Family history and family values abound at the county fair, and they’re on full display in this year’s centennial celebration, from the livestock shows to the contests and the grandstands.

Kyah Bean literally grew up at the Winnebago County Fair.

Her first visit came at just 2 months old, and she hasn’t missed one since.

Bean’s first job, at 18, was as office manager of the Winnebago County Fair Association – a position she held for six years.

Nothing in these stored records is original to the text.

Lemma DeleteRecord_spec s hf chain rid :
  heap_wf (s, hf) chain → rid_page_id rid ∈ chain → 0 ≤ rid_slot_id rid →
  ∃ s', DeleteRecord rid (s, hf) =
      Some (match heap_get (s, hf) chain rid with
            | Some _ => Status_OK
            | None => NotFound "DeleteRecord: record already deleted or invalid slot"
            end, (s', hf)) ∧
    heap_wf (s', hf) chain ∧ outside_same (s, hf) (s', hf) chain ∧
    heap_get (s', hf) chain rid = None ∧
    (∀ rid', rid' ≠ rid → heap_get (s', hf) chain rid' = heap_get (s, hf) chain rid') ∧
    ps_count s' = ps_count s.
Proof.
  intros Hwf Hin Hs. destruct (chain_page _ _ _ _ Hwf Hin) as [Hr Hwfp].
  pose proof (hwf_idle _ _ Hwf) as Hi. simpl in Hi.
  destruct (heap_get (s, hf) chain rid) as [r|] eqn:Hg.
  - destruct (heap_get_Some _ _ _ _ _ Hwf Hg) as (_ & _ & Hlive & Hslot & _).
    destruct (DeleteRecord_live _ _ Hwfp Hlive) as (d' & E & Hwf' & Hsl & _ & Hn).
    destruct (write_page s _ d' Hi Hr (wf_size _ Hwf'))
      as (f & s1 & s2 & E1 & Eg & E2 & Hi2 & _ & Hu).
    destruct (heap_set_slot s hf chain rid d' s2 None) as (? & ? & ? & ?); try done.
    exists s2. split_and!; try done; [|apply Hu].
    unfold DeleteRecord. run. rewrite E1, Eg, E. run. by rewrite E2.
  - destruct (read_page s _ Hi Hr) as (f & s1 & s2 & E1 & Eg & E2 & Hi2 & _ & He).
    destruct (heap_eqv s hf chain s2 Hwf He Hi2) as [Hwf2 Hget].
    exists s2. split_and!; [|done| |by rewrite Hget|by intros; apply Hget|apply He].
    + unfold DeleteRecord. run. rewrite E1, Eg, DeleteRecord_dead; [|done|by eapply heap_get_None].
      run. by rewrite E2.
    + intros q ??. by apply He.
Qed.

(** A declined in-place update leaves the file as it was and goes on with the
    deletion. *)
Lemma UpdateRecord_declined fuel s hf chain rid data :
  heap_wf (s, hf) chain → rid_page_id rid ∈ chain → 0 ≤ rid_slot_id rid →
  ¬ (live (ps_view s (rid_page_id rid)) (rid_slot_id rid) ∧
     blen data ≤ slot_length (ReadSlot (ps_view s (rid_page_id rid)) (rid_slot_id rid))) →
  ∃ s2, heap_wf (s2, hf) chain ∧ ps_eqv s s2 ∧
    (∀ rid', heap_get (s2, hf) chain rid' = heap_get (s, hf) chain rid') ∧
    UpdateRecord fuel rid data (s, hf) =
      (let! del_status := DeleteRecord rid in
       if negb (status_ok del_status) then ret (Err del_status)
       else InsertRecord fuel data) (s2, hf).
Proof.
  intros Hwf Hin Hs Hno. destruct (chain_page _ _ _ _ Hwf Hin) as [Hr _].
  destruct (read_page s _ (hwf_idle _ _ Hwf) Hr) as (f & s1 & s2 & E1 & Eg & E2 & Hi2 & _ & He).
  destruct (heap_eqv s hf chain s2 Hwf He Hi2) as [Hwf2 Hget].
  exists s2. split_and!; try done; [apply He..|].
  unfold UpdateRecord. unfold bind at 1, on_pool at 1. rewrite E1.
  unfold bind at 1, page_data at 1, gets at 1. rewrite Eg, UpdateRecordInPlace_declines by done.
  unfold bind at 1, ret at 1. unfold bind at 1, on_pool at 1. by rewrite E2.
Qed.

Now, the 27-year-old farm girl sits on the fair board, following the footsteps of her father, Rich Bean, a past president of the fair association and former board member. The younger Bean is part of a new generation that’s shaping the future of this fair, much like her predecessors have done successively over the past 100 years.

This year’s Winnebago County Fair, which runs Aug. 18-22, is truly a special occasion: this is the 100th anniversary celebration at the county fairgrounds, located at 500 W. First St., in Pecatonica, Ill.

This year’s centennial celebration promises to be a time for friends and families to meet, explore farm life, eat food, enjoy carnival rides and live entertainment, and reminisce about old times – as they’ve done for over a century.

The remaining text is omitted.